The novel of the time of the emperor Julian, I SHALL LEAVE DEFENSELESS, has
just been published. Its appearance was preceded and prepared for by two other
novels, THE HATCHERY OF WONDERS16 and THE MUSE OF DISTANT JOURNEYS.
The former is written as an apocryphal 17th-century fantasy on a 20th-century
theme, an attempt to write an SF novel about the 20th century from the point of
view of a man living in the 17th. In it, for the first time since THE SILVER
EAGLES, Parnicki relies strongly on plot. Similarly, THE MUSE OF DISTANT
JOURNEYS suggestively renders the vicissitudes of the imaginary "Fourth
Polish Kingdom" in the 19th century, in which Mickiewicz is minister of
education and faith, Krasinski is ambassador to Petersburg, and Slowacki is an
emigré to Mexico. Such a transformation of history follows on Parnicki's old
idea as to what would have happened if the (historically defeated) Polish
November 18th Uprising had been victorious (that it could have been victorious
we are told in a book by an historian, Jerzy Lojek, entitled THE CHANCES OF THE
NOVEMBER UPRISING). Commenting on THE MUSE OF DISTANT JOURNEYS, the author said,
"Out of the edifice of history I take one brick impressed with history's
reliable seal; in its place I put another; and consider all the consequences of
this operation." Parnicki also pointed to its didactic origin: "I
should remind you that this 'if-ing' was the subject of rhetoric lessons in
ancient times, lessons not only about logical, but also historic and dialectic
reasoning. A pupil had to submit corrections to and various alternatives of the
past utilizing his knowledge."
As for his latest novel, I SHALL LEAVE DEFENSELESS, it consists of three
parts, of which the first describes a ship expedition beyond the Pillars of
Hercules, sent by the emperor Julian. A group of people on board are bound to
each other with complex ties; in the second part, these ties are revealed in all
their ambiguity, as the action shifts to the Red Sea. In part three, the
connectedness of the preceding action and the secret plans of "Julian the
Apostate" are exposed. Furthermore, the author steps out in person and
conducts a discussion with the protagonists on history and its cognitive limits.
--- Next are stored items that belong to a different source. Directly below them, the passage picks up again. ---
(* ===== verification/Pull.v ===== *)
(** * Pulling remote changes (sync/applier.rs)

    The replay of remote commits on a vault. The state is the vault's files, the
    sync database and the ledger of expected mutations; an error leaves it as the
    steps before the error made it. The service is what [Remote] answers during
    one pull; the search index is an optional callback whose notices are kept in
    order. Asynchronous calls are awaited one after the other, so a pull is a
    sequence of steps. *)
From Stdlib Require Import Ascii String.
#[local] Set Warnings "-clear-no-such-hyp".
From S2P Require Import Prelude SyncErrors Paths Merge SyncDb Scanner Planner Crypto Keys Packer.
From S2P Require Import Watcher Commit Transfer.

Definition LIST_COMMITS_PAGE_SIZE : Z := 100.
Definition REMOTE_APPLY_SOURCE : string := "sync-remote-apply".

(** ** State and environment *)

Record World := {
  w_fs : Fs;
  w_db : Db;
  w_ledger : option ExpectedMutationLedger;
  w_notices : list SearchNotice }.
Definition set_fs (fs : Fs) (w : World) : World :=
  {| w_fs := fs; w_db := w_db w; w_ledger := w_ledger w; w_notices := w_notices w |}.
Definition set_db (db : Db) (w : World) : World :=
  {| w_fs := w_fs w; w_db := db; w_ledger := w_ledger w; w_notices := w_notices w |}.
Definition set_ledger (l : option ExpectedMutationLedger) (w : World) : World :=
  {| w_fs := w_fs w; w_db := w_db w; w_ledger := l; w_notices := w_notices w |}.
Definition add_notice (n : SearchNotice) (w : World) : World :=
  {| w_fs := w_fs w; w_db := w_db w; w_ledger := w_ledger w; w_notices := w_notices w ++ [n] |}.

(** [PullRemoteChangesInput]; the connection and the ledger are in [World].
    [in_search] is the search hook, [in_clock] the instant and the modification
    time the operating system gives during the pull. *)
Record PullInput := {
  in_vault_id : string;
  in_vault_root : AbsPath;
  in_workspace_id : string;
  in_device_id : string;
  in_workspace_key : SymmetricKey;
  in_search : option (SearchNotice → Result string unit);
  in_now_ms : Z;
  in_clock : Z }.
(* ===== verification/Account.v ===== *)
(** * Account keys and workspaces of a device (sync/commands.rs, sync/applier.rs)

    Setting up sync on a device: the account root key, the workspaces of the
    account, the registration of the device and the local copies of the keys. The
    state is the device's keychain, the state of the service and the number of
    random draws made; an error leaves it as the steps before it made it. *)
From Stdlib Require Import Ascii String.
#[local] Set Warnings "-clear-no-such-hyp".
From S2P Require Import Prelude Text SyncErrors Paths SyncDb Crypto Keys AccountKeys.
From S2P Require Import Commit Push SyncState.

Definition ACCOUNT_RECOVERY_ENVELOPE_ID : string := "recovery:v1".
Definition ACCOUNT_KEY_VERSION : Z := 1.
Definition WORKSPACE_METADATA_VERSION : Z := 1.
Definition WORKSPACE_KEY_VERSION : Z := 1.
Definition DEVICE_METADATA_VERSION : Z := 1.
Definition CRYPTO_VERSION : string := "kuku-sync-v1".

(** ** The set-up interface of the service (client.rs) *)

(** The enumerations of the contract, [_UNSPECIFIED] first. *)
Inductive SyncAccountKeyRecipientType :=
| AccountRecipientUnspecified | AccountRecipientRecoveryPhrase | AccountRecipientDevice.
#[export] Instance SyncAccountKeyRecipientType_eq_dec : EqDecision SyncAccountKeyRecipientType.
Proof. solve_decision. Defined.
Inductive SyncKeyRecipientType := RecipientUnspecified | RecipientPassphrase | RecipientDevice.
#[export] Instance SyncKeyRecipientType_eq_dec : EqDecision SyncKeyRecipientType.
Proof. solve_decision. Defined.

Record SyncWorkspaceMetadata := {
  sw_workspace_id : string;
  sw_current_head_commit_id : string;
  sw_head_version : Z;
  sw_crypto_version : string;
  sw_encrypted_metadata : bytes;
  sw_metadata_version : Z;
  sw_encrypted_workspace_key : bytes;
  sw_workspace_key_version : Z }.

Record SyncDeviceMetadata := {
  sd_device_id : string;
  sd_workspace_id : string;
  sd_signing_public_key : bytes;
  sd_encryption_public_key : bytes;
  sd_encrypted_device_name : bytes;
  sd_metadata_version : Z;
  sd_last_device_seq : Z }.

Record SyncAccountKeyMetadata := { ak_account_key_id : string; ak_crypto_version : string }.

Record SyncAccountKeyEnvelopeMetadata := {
  am_account_key_id : string;
  am_envelope_id : string;
  am_recipient_type : SyncAccountKeyRecipientType;
  am_key_version : Z;
  am_kdf_params_json : string;
  am_encrypted_envelope : bytes }.

Record SyncKeyEnvelopeMetadata := {
  km_workspace_id : string;
  km_envelope_id : string;
  km_recipient_type : SyncKeyRecipientType;
  km_recipient_device_id : string;
  km_key_version : Z;
  km_kdf_params_json : string;
  km_encrypted_envelope : bytes;
  km_created_by_device_id : string }.

Record CreateAccountKeyInput := {
  ci_account_key_id : string;
  ci_crypto_version : string;
  ci_envelope_id : string;
  ci_recipient_type : SyncAccountKeyRecipientType;
  ci_key_version : Z;
  ci_kdf_params_json : string;
  ci_encrypted_envelope : bytes }.

Record UpdateWorkspaceMetadataInput := {
  um_workspace_id : string;
  um_encrypted_metadata : bytes;
  um_metadata_version : Z;
  um_expected_metadata_version : Z }.

Record UpdateWorkspaceKeyInput := {
  uk_workspace_id : string;
  uk_encrypted_workspace_key : bytes;
  uk_workspace_key_version : Z;
  uk_expected_workspace_key_version : Z }.

Record UpdateDeviceMetadataInput := {
  dv_workspace_id : string;
  dv_device_id : string;
  dv_encrypted_device_name : bytes;
  dv_metadata_version : Z;
  dv_expected_metadata_version : Z }.

(** [SyncSetupApi]; the two [put_*] calls of the trait are not used. *)
Class SetupApi (Service : Type) := {
  get_account_key_state : Act Service SyncError (option SyncAccountKeyMetadata);
  create_account_key (input : CreateAccountKeyInput)
    : Act Service SyncError (SyncAccountKeyMetadata * SyncAccountKeyEnvelopeMetadata);
  list_account_key_envelopes : Act Service SyncError (list SyncAccountKeyEnvelopeMetadata);
  create_workspace (crypto_version : string) : Act Service SyncError SyncWorkspaceMetadata;
  list_workspaces : Act Service SyncError (list SyncWorkspaceMetadata);
  delete_workspace (workspace_id : string) : Act Service SyncError unit;
  update_workspace_metadata (input : UpdateWorkspaceMetadataInput)
    : Act Service SyncError SyncWorkspaceMetadata;
  update_workspace_key (input : UpdateWorkspaceKeyInput) : Act Service SyncError SyncWorkspaceMetadata;
  register_device (workspace_id : string)
    (signing_public_key encryption_public_key encrypted_device_name : bytes)
    : Act Service SyncError SyncDeviceMetadata;
  list_key_envelopes (workspace_id : string) : Act Service SyncError (list SyncKeyEnvelopeMetadata);
  update_device_metadata (input : UpdateDeviceMetadataInput)
    : Act Service SyncError SyncDeviceMetadata }.

(** [OsRng]: the bytes of each draw. *)
Class Rng := { rng_bytes (draw n : nat) : bytes }.
Class RngLaws `{Rng} : Prop := { rng_bytes_length draw n : String.length (rng_bytes draw n) = n }.

(** [std::env::var] *)
Class Environment := { env_var (name : string) : option string }.

(** ** State *)

Record Setup (Keychain Service : Type) := {
  se_keys : Keychain;
  se_service : Service;
  se_draws : nat }.
Arguments se_keys {_ _} _.
Arguments se_service {_ _} _.
Arguments se_draws {_ _} _.

Record PreparedAccountKey := {
  pa_account_key_id : string;
  pa_account_root_key : SymmetricKey;
  pa_recovery_phrase : option string }.

Record PreparedSyncConfig := {
  pw_account_key_id : string;
  pw_account_root_key : SymmetricKey;
  pw_recovery_phrase : option string;
  pw_workspace_id : string;
  pw_workspace_name : string;
  pw_workspace_key : SymmetricKey;
  pw_device_id : string;
  pw_device_name : string;
  pw_device_signing_key : bytes }.

Record SyncWorkspaceSummary := {
  wsu_workspace_id : string;
  wsu_name : string;
  wsu_current : bool;
  wsu_head_version : Z;
  wsu_metadata_version : Z;
  wsu_workspace_key_version : Z }.

Record SyncAccountRecoveryState := {
  rc_configured : bool;
  rc_account_key_id : option string;
  rc_recovery_phrase_configured : bool;
  rc_applied : bool;
  rc_recovery_phrase_saved : bool }.
Definition default_recovery_state : SyncAccountRecoveryState :=
  {| rc_configured := false; rc_account_key_id := None; rc_recovery_phrase_configured := false;
     rc_applied := false; rc_recovery_phrase_saved := false |}.

Record SyncRenameWorkspaceRequest := {
  rr_workspace_id : string;
  rr_name : string;
  rr_expected_metadata_version : Z;
  rr_passphrase : option string }.
Record SyncCreateWorkspaceRequest := { cr_name : option string; cr_passphrase : option string }.

(** ** Values *)

Definition required_passphrase (config : SyncVaultConfig) : SyncResult string :=
  ok_or (trimmed_optional (cf_passphrase config)) (Crypto "passphrase is required to configure sync").

Definition non_empty_trimmed (value : string) : option string :=
  let value := trim value in if str_is_empty value then None else Some value.

Definition reusable_device_id_for_workspace (workspace_id config_device_id : string)
    (local_vault : option SyncVaultRecord) : option string :=
  match local_vault with
  | Some vault =>
      if bool_decide (v_remote_workspace_id vault = workspace_id)
      then non_empty_trimmed (v_device_id vault) else None
  | None => non_empty_trimmed config_device_id
  end.

Definition normalized_workspace_id (workspace_id : string) : SyncResult string :=
  let workspace_id := trim workspace_id in
  _ ← reject_if (str_is_empty workspace_id) (InvalidArgument "workspace id is required");
  Ok workspace_id.

Definition normalized_workspace_name (name : string) : SyncResult string :=
  let name := trim name in
  _ ← reject_if (str_is_empty name) (InvalidArgument "workspace name is required");
  _ ← reject_if (120 <? char_count name) (InvalidArgument "workspace name is too long");
  Ok name.

(** [str::parse::<usize>] on a 64-bit target: an optional [+], then decimal digits *)
Definition usize_max : Z := 18446744073709551615.
Definition digit_value (a : ascii) : option Z :=
  let n := ascii_code a in
  if (48 <=? n)%N && (n <=? 57)%N then Some (Z.of_N (n - 48)) else None.
Fixpoint parse_digits (acc : Z) (s : string) : option Z :=
  match s with
  | EmptyString => Some acc
  | String a s =>
      d ← digit_value a;
      let acc := (acc * 10 + d)%Z in
      if (acc <=? usize_max)%Z then parse_digits acc s else None
  end.
Definition parse_usize (s : string) : option Z :=
  let digits := default s (strip_prefix "+" s) in
  if str_is_empty digits then None else parse_digits 0 digits.

Definition lower_hex_digit (n : N) : ascii :=
  ascii_of_N (if (n <? 10)%N then 48 + n else 87 + n)%N.
(** [write!(out, "{byte:02x}")] for each byte *)
Fixpoint lower_hex (s : bytes) : string :=
  match s with
  | EmptyString => EmptyString
  | String a s =>
      let n := N_of_ascii a in
      String (lower_hex_digit (n / 16)) (String (lower_hex_digit (n mod 16)) (lower_hex s))
  end.

Definition workspace_display_name (config : SyncVaultConfig) : string :=
  default "Workspace"
    (match trimmed_optional (cf_workspace_name config) with
     | Some name => Some name
     | None => vault_name_from_root (cf_root_path config)
     end).

Definition device_display_name `{Environment} (config : SyncVaultConfig) : string :=
  default "This device"
    (trimmed_optional
       (match trimmed_optional (cf_device_name config) with
        | Some name => Some name
        | None => match env_var "COMPUTERNAME" with Some v => Some v | None => env_var "HOSTNAME" end
        end)).

Definition config_with_workspace (request : SyncCreateWorkspaceRequest) : SyncVaultConfig :=
  {| cf_vault_id := ""; cf_root_path := ""; cf_account_key_id := None; cf_remote_workspace_id := "";
     cf_workspace_name := cr_name request; cf_device_id := ""; cf_device_name := None;
     cf_remember_workspace_key := true; cf_passphrase := cr_passphrase request |}.

Section account.
Context `{Unicode, CryptoLib, KeyLib, AccountSerde, Rng, Environment}.
Context `{!Serialize Argon2idKdfParams, !Deserialize Argon2idKdfParams,
          !Serialize WrappedAccountRootKey, !Deserialize WrappedAccountRootKey,
          !Deserialize WrappedWorkspaceKey, !Serialize KeyEnvelopeAad}.
Context {Keychain : Type} `{Keyring Keychain} {Service : Type} `{SetupApi Service}.
Context (identifier : option string).

Abbreviation SetupState := (Setup Keychain Service).
Abbreviation Setting := (Act SetupState SyncError).

Definition set_keys (k : Keychain) (w : SetupState) : SetupState :=
  {| se_keys := k; se_service := se_service w; se_draws := se_draws w |}.
Definition set_service (s : Service) (w : SetupState) : SetupState :=
  {| se_keys := se_keys w; se_service := s; se_draws := se_draws w |}.

Definition on_service {A} (m : Act Service SyncError A) : Setting A := zoom se_service set_service m.
(** A keychain operation that fails leaves the keychain. *)
Definition on_keys (f : Keychain → SyncResult Keychain) : Setting unit := λ w,
  match f (se_keys w) with
  | Ok k => (Ok tt, set_keys k w)
  | Err e => (Err e, w)
  end.
Definition ask_keys {A} (f : Keychain → SyncResult A) : Setting A := λ w, (f (se_keys w), w).
Definition fill_bytes (n : nat) : Setting bytes := λ w,
  (Ok (rng_bytes (se_draws w) n),
   {| se_keys := se_keys w; se_service := se_service w; se_draws := S (se_draws w) |}).

Definition random_workspace_key : Setting SymmetricKey := fill_bytes WORKSPACE_KEY_LEN.
Definition random_account_root_key : Setting SymmetricKey := fill_bytes KEY_LEN.
Definition random_device_signing_key : Setting bytes := fill_bytes 32.
Definition random_account_key_id : Setting string :=
  b ← fill_bytes 16; mret ("account_" +:+ lower_hex b).

(** ** The account root key *)

Definition account_recovery_envelope_from_metadata (metadata : SyncAccountKeyEnvelopeMetadata)
  : SyncResult AccountRecoveryKeyEnvelope :=
  kdf ← from_slice (am_kdf_params_json metadata);
  wrap ← from_slice (am_encrypted_envelope metadata);
  Ok {| ae_account_key_id := am_account_key_id metadata; ae_envelope_id := am_envelope_id metadata;
        ae_recipient_type := "recovery_phrase"; ae_key_version := am_key_version metadata;
        ae_kdf := kdf; ae_wrap := wrap |}.

Definition is_recovery_envelope (account_key_id : string) (envelope : SyncAccountKeyEnvelopeMetadata)
  : bool :=
  bool_decide (am_account_key_id envelope = account_key_id)
  && bool_decide (am_recipient_type envelope = AccountRecipientRecoveryPhrase).

Definition unlock_account_root_key (account_key_id recovery_phrase : string) : Setting SymmetricKey :=
  envelopes ← on_service list_account_key_envelopes;
  metadata ← lift (ok_or (List.find (is_recovery_envelope account_key_id) envelopes)
                     (Crypto "account recovery envelope is missing"));
  envelope ← lift (account_recovery_envelope_from_metadata metadata);
  lift (unwrap_account_root_key_with_recovery_phrase envelope recovery_phrase).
Parnicki's novels are sometimes called charades, and this seems to hold for the
Julian novel. Over 600 pages, it focuses relentlessly on the mysteries of
history. The imaginary premise that Julian did not die during his Persian
campaign in 363 is treated as a game, a cognitive experiment which should expose
the true nature of historical events. This is the method by which Parnicki
strives to inform SF with high intellectual values.
NOTES
1. Aecjusz ostatni Rzymianin. The titles in the text in
LARGE AND SMALL CAPS are literal English renderings of the titles of Polish
books that have not been published in English and hence have no official English-language
titles.
2. Srebrne orly.
3. Koniec Zgody Nadodów.
4. Slowo i cialo.
5. Nowa basn, with the volumes Robotnicy wezwani o
jedenastej (WORKERS WERE SUMMONED AT 11 O'CLOCK), Czas siania i czas
zbierania (A TIME FOR SOWING AND A TIME FOR REAPING), Labirynt (THE
LABYRINTH), Gliniane dzbany (THE CLAY PITCHERS), Wylegarnia dziwow (THE
HATCHERY OF WONDERS), and Palec zagrozenia (THE THREATENING FINGER).
6. Tylko Beatrycze.
7. I u moznych dziwny.
8. Rodowód literacki.
9. Zabij Kleopatre.
10. Inne zyzie Kleopatry.
11. Tozsamosc.
12. Muza dalekich podrózy.
13. Przeobrazenie.
14. Stalismy jak dwa sny.
15. Sam wyjde bezbronny.
16. See Note 5.
ABSTRACT
The Polish novelist Teodore Parnicki has for some time been
publishing novels best defined as historical SF. These include Kill Cleopatra
(1968), Cleopatra's Other Life (1969), The Muse of Distant Journeys (1970),
Transformation (1973), We Became Like Unto Two Dreams (1973), and, most
recently, I Shall Leave Defenseless (1977). The premise of this last novel is
that the Emperor Julian did not die during his Persian campaign in 363; the novel is a
game, a cognitive experiment that undermines historical "fact" by denying it and
constructing an alternative story. Polish literary critics have shown little comprehension
of Parnicki's importance, claiming his works for the literature of the absurd, a
classification that the author himself opposes. In this short overview, I argue that
Parnicki's novels belong to the genre of SF, that they have a significant inner
consistency and logic that should eventually earn this author a rightful recognition, and
that the idea of "historical SF" should be introduced into the theory and study
of science fiction.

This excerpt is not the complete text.